第一参与方使用后半输入线路集合对应的标签集合恢复和分析后半电路的混淆电路，得到后半电路的输出线路集合的对应真值掩饰值以及标签，其中，后半电路的与门输出掩饰值发送给第二参与方，且在恢复和分析混淆电路的同时，第一参与方基于可验证随机比特分享方案的异或同态属性，对前半电路掩饰值计算的正确性进行验证，如果前半电路正确性检验过程发现错误，则直接终止协议；

第二参与方基于可验证随机比特分享方案的异或同态属性，对后半电路掩饰值计算的正确性进行验证，其中，如果后半电路的正确性检验过程发现错误，则直接终止协议；

在所述输出模块中，第一参与方和第二参与方公开完整布尔电路各输出线路的掩码分享份额及其消息验证码，第一参与方和第二参与方分别在本地验证对方掩码分享份额的正确性后恢复完整的输出线路掩码，从输出线路掩饰值得到各输出线路真值。

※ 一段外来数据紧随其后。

(** C9, at the input where the code departs from the claim.  The run
    [survivor_in_slot_1] leaves every free slot with an empty buffer.
    After the rebuild key 2 still maps to index 1, which is now a free
    slot holding a new buffer; the next visit of key 2 is pushed into that
    buffer, so the free slot 1 holds a buffer with one event. *)
Theorem free_slot_holds_event_after_gc :
  ∃ st0 st p q,
    run_from_new 10 1 2 1 survivor_in_slot_1 = Done st0 ∧
    free_slots_empty st0 ∧
    run [OpGc; OpAllowVisit 2 13] st0 = Done st ∧
    1 ∈ notUsedVisitorRecordsIndex (vc st) ∧
    go_index (visitorRecords (vc st)) 1 = Done p ∧
    deref (store st) p = Done q ∧
    UsedSize q = Done 1 ∧
    entries q = [23] ∧
    ¬ free_slots_empty st.
Proof.
  destruct (run_from_new_consistent 10 1 2 1 survivor_in_slot_1)
    as (st0 & Hrun & _ & Hempty); [lia | lia | lia | |].
  { apply quiet_without_gc. unfold survivor_in_slot_1. by repeat constructor. }
  exists st0. rewrite Hrun. vm_compute in Hrun. injection Hrun as <-.
  do 3 eexists. split; [done|]. split; [done|]. split; [by vm_compute|].
  cbn [vc store visitorRecords notUsedVisitorRecordsIndex].
  split; [by left|]. do 4 (split; [by vm_compute|]).
  intros Hfree. destruct (Hfree 1) as (p & q & Hp & Hq & Hu); [by left|].
  vm_compute in Hp. injection Hp as <-.
  vm_compute in Hq. injection Hq as <-.
  by vm_compute in Hu.
Qed.

(** C5, at inputs where the code departs from the claim.

    With limit 2: key 2 visits at instant 5, and the event, which expires
    at instant 15, is in its buffer after the sweep and the rebuild at
    instant 12.  The rebuild leaves key 2 mapped to index 1, where the new
    slots hold a new buffer, so the visits of key 2 at instants 13 and 14
    are admitted as well.  Nothing is removed after instant 12: at instant
    14 key 2 has three admitted visits within one window of 10 time
    units, stored in two buffers, none of them expired.

    With limit 0 the first call for a key is admitted, and once the sweep
    has returned the slot of the key, whose buffer is empty, the next call
    is admitted again: no event was ever stored, none expired. *)
Theorem limit_exceeded_within_window :
  (∃ sa sb sc sd se q q',
     run_from_new 10 1 2 1
       [OpAllowVisit 1 0; OpAllowVisit 2 0; OpAllowVisit 3 0; OpAllowVisit 4 0]
     = Done sa ∧
     AllowVisit 2 5 sa = Done (sb, true) ∧
     run [OpDeleteExpiredOnce (λ _, 12); OpGc] sb = Done sc ∧
     deref (store sc) (addr 1) = Done q ∧ entries q = [15] ∧
     AllowVisit 2 13 sc = Done (sd, true) ∧
     AllowVisit 2 14 sd = Done (se, true) ∧
     deref (store se) (addr 1) = Done q ∧
     deref (store se) (addr 5) = Done q' ∧ entries q' = [23; 24] ∧
     maxVisitsNum (vc se) = 2 ∧
     14 < 5 + defaultExpiration (vc se)) ∧
  (∃ st st1 st2 st3 st4,
     new 10 1 0 1 = Done st ∧
     AllowVisit 7 0 st = Done (st1, true) ∧
     AllowVisit 7 1 st1 = Done (st2, false) ∧
     deleteExpiredOnce (λ _, 2) st2 = Done st3 ∧
     AllowVisit 7 3 st3 = Done (st4, true)).
Proof.
  split.
  - do 7 eexists. by vm_compute.
  - do 5 eexists. by vm_compute.
Qed.

(** ** The ring buffer as a queue *)

Lemma reachable_entries_length (n : Z) (q : circleQueueInt64) :
  0 ≤ n → wf n q → len (entries q) = stored q ∧ 0 ≤ stored q ≤ n.
Proof.
  intros Hn Hwf. split; [by apply (entries_length n)|by apply stored_range].
Qed.

Lemma Push_entries (n : Z) (q : circleQueueInt64) (val : Z) :
  0 ≤ n → wf n q →
  ∃ q', Push q val
        = Done (q', if decide (len (entries q) < n) then None
                    else Some queue_is_full) ∧
        wf n q' ∧
        entries q' = (if decide (len (entries q) < n) then entries q ++ [val]
                      else entries q) ∧
        (¬ len (entries q) < n → q' = q).
Proof.
  intros Hn Hwf. destruct (reachable_entries_length n q Hn Hwf) as [-> Hr].
  case_decide as Hroom.
  - destruct (Push_room n Hn q val Hwf Hroom) as (Hrun & Hwf' & _).
    exists (pushed q val). split; [done|]. split; [done|].
    split; [by apply (entries_pushed n)|done].
  - exists q. split; [apply (Push_full n Hn q val Hwf); lia|done].
Qed.

Lemma Pop_entries (n : Z) (q : circleQueueInt64) :
  0 ≤ n → wf n q →
  match entries q with
  | [] => Pop q = Done (q, 0, Some queue_is_empty)
  | e :: l => ∃ q', Pop q = Done (q', e, None) ∧ wf n q' ∧ entries q' = l
  end.
Proof.
  intros Hn Hwf. destruct (reachable_entries_length n q Hn Hwf) as [Hlen Hr].
  destruct (decide (0 < stored q)) as [Hsome | Hnone].
  - destruct (Pop_some n Hn q Hwf Hsome) as (Hrun & Hwf' & _).
    pose proof (entries_popped n Hn q Hwf Hsome) as Heq. rewrite Heq.
    by exists (popped q).
  - rewrite (entries_empty n q Hwf) by lia.
    apply (Pop_empty n Hn q Hwf). lia.
Qed.

Lemma Push_all_entries (n : Z) (vals : list Z) :
  0 ≤ n → ∀ q, wf n q → len (entries q) + len vals ≤ n →
  ∃ q', Push_all q vals = Done (q', replicate (length vals) None) ∧
        wf n q' ∧ entries q' = entries q ++ vals.
Proof.
  intros Hn. induction vals as [|val vals IH]; intros q Hwf Hroom.
  - exists q. by rewrite app_nil_r.
  - unfold len in Hroom. cbn [length] in Hroom.
    destruct (Push_entries n q val Hn Hwf) as (q1 & Hrun & Hwf1 & Hent & _).
    rewrite decide_True in Hrun by (unfold len; lia).
    rewrite decide_True in Hent by (unfold len; lia).
    destruct (IH q1 Hwf1) as (q2 & Hrun2 & Hwf2 & Hent2).
    { rewrite Hent. unfold len. rewrite length_app. cbn [length]. lia. }
    exists q2. cbn [Push_all]. rewrite Hrun. cbn [mbind outcome_bind].
    rewrite Hrun2. cbn [mbind outcome_bind replicate length].
    split; [done|]. split; [done|]. by rewrite Hent2, Hent, <- app_assoc.
Qed.

Lemma Pop_all_entries (n : Z) (k : nat) :
  0 ≤ n → ∀ q, wf n q →
  ∃ q', Pop_all q k
        = Done (q', ((λ e, (e, None)) <$> take k (entries q))
                    ++ replicate (k - length (entries q))
                         (0, Some queue_is_empty)) ∧
        wf n q' ∧ entries q' = drop k (entries q).
Proof.
  intros Hn. induction k as [|k IH]; intros q Hwf.
  - exists q. by rewrite take_0, drop_0.
  - pose proof (Pop_entries n q Hn Hwf) as HPop.
    destruct (entries q) as [|e l] eqn:Hent.
    + destruct (IH q Hwf) as (q' & Hrun & Hwf' & Hent').
      rewrite Hent in Hrun, Hent'. rewrite take_nil in Hrun.
      rewrite drop_nil in Hent'. cbn [length fmap list_fmap app] in Hrun.
      rewrite Nat.sub_0_r in Hrun.
      exists q'. cbn [Pop_all]. rewrite HPop. cbn [mbind outcome_bind].
      rewrite Hrun. cbn [mbind outcome_bind]. done.
    + destruct HPop as (q1 & HPop & Hwf1 & Hent1).
      destruct (IH q1 Hwf1) as (q' & Hrun & Hwf' & Hent').
      rewrite Hent1 in Hrun, Hent'.
      exists q'. cbn [Pop_all]. rewrite HPop. cbn [mbind outcome_bind].
      rewrite Hrun. cbn [mbind outcome_bind]. done.
Qed.

(** X1: a buffer built by [newCircleQueueInt64 n] and its methods is a
    first-in first-out queue of at most [n] events.  [Push] appends its
    value behind the events held, or, when [n] events are held, fails
    with "queue is full" and leaves the buffer as it is; [Pop] returns
    the oldest event and keeps the others in order, or, when no event is
    held, fails with "queue is empty", returns 0 and leaves the buffer
    as it is; [UsedSize] is the number of events held. *)
Theorem ring_buffer_is_fifo (n : Z) (q : circleQueueInt64) :
  0 ≤ n → reachable_queue n q →
  len (entries q) ≤ n ∧
  UsedSize q = Done (len (entries q)) ∧
  (∀ val,
     if decide (len (entries q) < n)
     then ∃ q', Push q val = Done (q', None) ∧ entries q' = entries q ++ [val]
     else Push q val = Done (q, Some queue_is_full)) ∧
  match entries q with
  | [] => Pop q = Done (q, 0, Some queue_is_empty)
  | e :: l => ∃ q', Pop q = Done (q', e, None) ∧ entries q' = l
  end.
Proof.
  intros Hn Hreach. pose proof (reachable_queue_wf n q Hn Hreach) as Hwf.
  destruct (reachable_entries_length n q Hn Hwf) as [Hlen Hr].
  split; [lia|]. split; [by rewrite Hlen; apply (UsedSize_wf n)|]. split.
  - intros val.
    destruct (Push_entries n q val Hn Hwf) as (q' & Hrun & _ & Hent & Hsame).
    case_decide as Hroom; [by exists q'|]. by rewrite <- (Hsame Hroom) at 2.
  - pose proof (Pop_entries n q Hn Hwf) as HPop.
    destruct (entries q) as [|e l]; [done|].
    destruct HPop as (q' & HPop & _ & Hent). by exists q'.
Qed.

Lemma ring_buffer_is_fifo_witness :
  let q := mkQueue 3 [10; 15; 0] 1 2 in
  len (entries q) ≤ 2 ∧
  UsedSize q = Done (len (entries q)) ∧
  (∀ val,
     if decide (len (entries q) < 2)
     then ∃ q', Push q val = Done (q', None) ∧ entries q' = entries q ++ [val]
     else Push q val = Done (q, Some queue_is_full)) ∧
  match entries q with
  | [] => Pop q = Done (q, 0, Some queue_is_empty)
  | e :: l => ∃ q', Pop q = Done (q', e, None) ∧ entries q' = l
  end.
Proof.
  apply (ring_buffer_is_fifo 2 (mkQueue 3 [10; 15; 0] 1 2)); [lia|].
  apply (reach_Pop 2 (mkQueue 3 [10; 15; 0] 0 2) _ 10 None); [|reflexivity].
  apply (reach_Push 2 (mkQueue 3 [10; 0; 0] 0 1) 15 _ None); [|reflexivity].
  apply (reach_Push 2 (mkQueue 3 [0; 0; 0] 0 0) 10 _ None); [|reflexivity].
  apply reach_new. reflexivity.
Defined.

(** X2: round trip.  On a buffer that holds the events [l] and has room
    for the values [vals], pushing [vals] one by one succeeds every time,
    and popping as many times as there are events then returns [l]
    followed by [vals], each without error, and leaves the buffer empty;
    every further [Pop] fails. *)
Theorem Push_all_Pop_all_round_trip (n : Z) (q : circleQueueInt64)
    (vals : list Z) (more : nat) :
  0 ≤ n → reachable_queue n q →
  len (entries q) + len vals ≤ n →
  ∃ q1 q2,
    Push_all q vals = Done (q1, replicate (length vals) None) ∧
    Pop_all q1 (length (entries q ++ vals) + more)
    = Done (q2, ((λ e, (e, None)) <$> entries q ++ vals)
                ++ replicate more (0, Some queue_is_empty)) ∧
    IsEmpty q2 = true.
Proof.
  intros Hn Hreach Hroom. pose proof (reachable_queue_wf n q Hn Hreach) as Hwf.
  destruct (Push_all_entries n vals Hn q Hwf Hroom) as (q1 & Hrun1 & Hwf1 & Hent1).
  destruct (Pop_all_entries n (length (entries q ++ vals) + more) Hn q1 Hwf1)
    as (q2 & Hrun2 & Hwf2 & Hent2).
  exists q1, q2. split; [done|]. rewrite Hent1 in Hrun2, Hent2.
  rewrite take_ge in Hrun2 by lia.
  replace (length (entries q ++ vals) + more - length (entries q ++ vals))%nat
    with more in Hrun2 by lia.
  split; [done|]. rewrite drop_ge in Hent2 by lia.
  rewrite (IsEmpty_wf n Hn q2 Hwf2). apply bool_decide_eq_true.
  destruct (reachable_entries_length n q2 Hn Hwf2) as [Hlen _].
  rewrite Hent2 in Hlen. by rewrite <- Hlen.
Qed.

2.根据权利要求1所述的系统，其特征在于，所述函数相关预处理模块使所述参与方根据电路的拓扑结构逐门生成混淆表，所述混淆表由两个参与方共同生成。

3.一种基于合作的高效安全两方计算方法，其特征在于，利用上述1-2任一项所述的基于合作的高效安全两方计算系统，其中，方法包括以下步骤：

第一参与方和第二参与方通过各自持有的全局密钥和线路密钥，为电路各输入线路以及与门的门输出线路生成掩码分享份额及其消息验证码，根据布尔电路的拓扑结构，为与门的门输出线路生成掩码运算分享份额及其消息验证码；

所述第一参与方基于自身持有的全局密钥为前半电路的输入线路生成标签对集合，所述第二参与方基于自身持有的全局密钥为后半电路的输入线路生成标签对集合；

通过提出的基于Three-Halves混淆电路技术实现的可验证混淆分享方案，所述第一参与方计算生成前半的混淆电路分享份额并发给所述第二参与方，所述第一参与方本地持有的所述第二参与方后半线路掩码分享份额的消息验证码集合作为后半混淆电路分享份额；所述第二参与方计算生成后半混淆电路分享份额并发给所述第一参与方，所述第二参与方持有的所述第一参与方前半电路线路掩码分享份额的消息验证码集合作为前半电路混淆分享份额；

所述第一参与方将对应所述第二参与方输入线路的掩码分享份额及其消息验证码发给所述第二参与方，所述第二参与方验证并恢复前半输入线路中对应自身输入值的线路的掩码，将输入真值的掩饰值形式发给所述第一参与方，所述第一参与方将对应掩饰值的线路标签发给所述第二参与方；

所述第二参与方将对应所述第一参与方输入线路的掩码分享份额及其消息验证码发给所述第一参与方，所述第一参与方验证并恢复前半输入线路中对应自身输入值的线路的掩码，所述第一参与方将输入真值的掩饰值形式、对应掩饰值的线路标签发给所述第二参与方；

所述第二参与方本地恢复前半的完整混淆电路，根据前半电路的拓扑结构进行分析，获得前半电路的输出线路掩饰值及其对应的标签集合，将掩饰值集合对应的后半电路输入线路的标签集合发给所述第一参与方；

所述第一参与方本地恢复后半的完整混淆电路，根据后半电路的拓扑结构进行分析，获得后半电路的输出线路掩饰值及其对应的标签集合，在分析后半混淆电路的同时，所述第一参与方基于前半电路的掩饰值及持有的掩码随机比特份额，与所述第二参与方核对前半电路计算的正确性，如果检查没有错误，则发送输出线路掩饰值给所述第二参与方；否则，直接终止协议流程；

所述第二参与方基于后半电路的掩饰值及持有的掩码随机比特份额，与所述第一参与方核对后半电路计算的正确性，如果检查没有错误，则两个参与方公开持有的输出线路掩码比特分享份额及其消息验证码，双方本地恢复并验证电路输出线路的掩码，从掩饰值获得输出线路真值；否则，直接终止协议流程。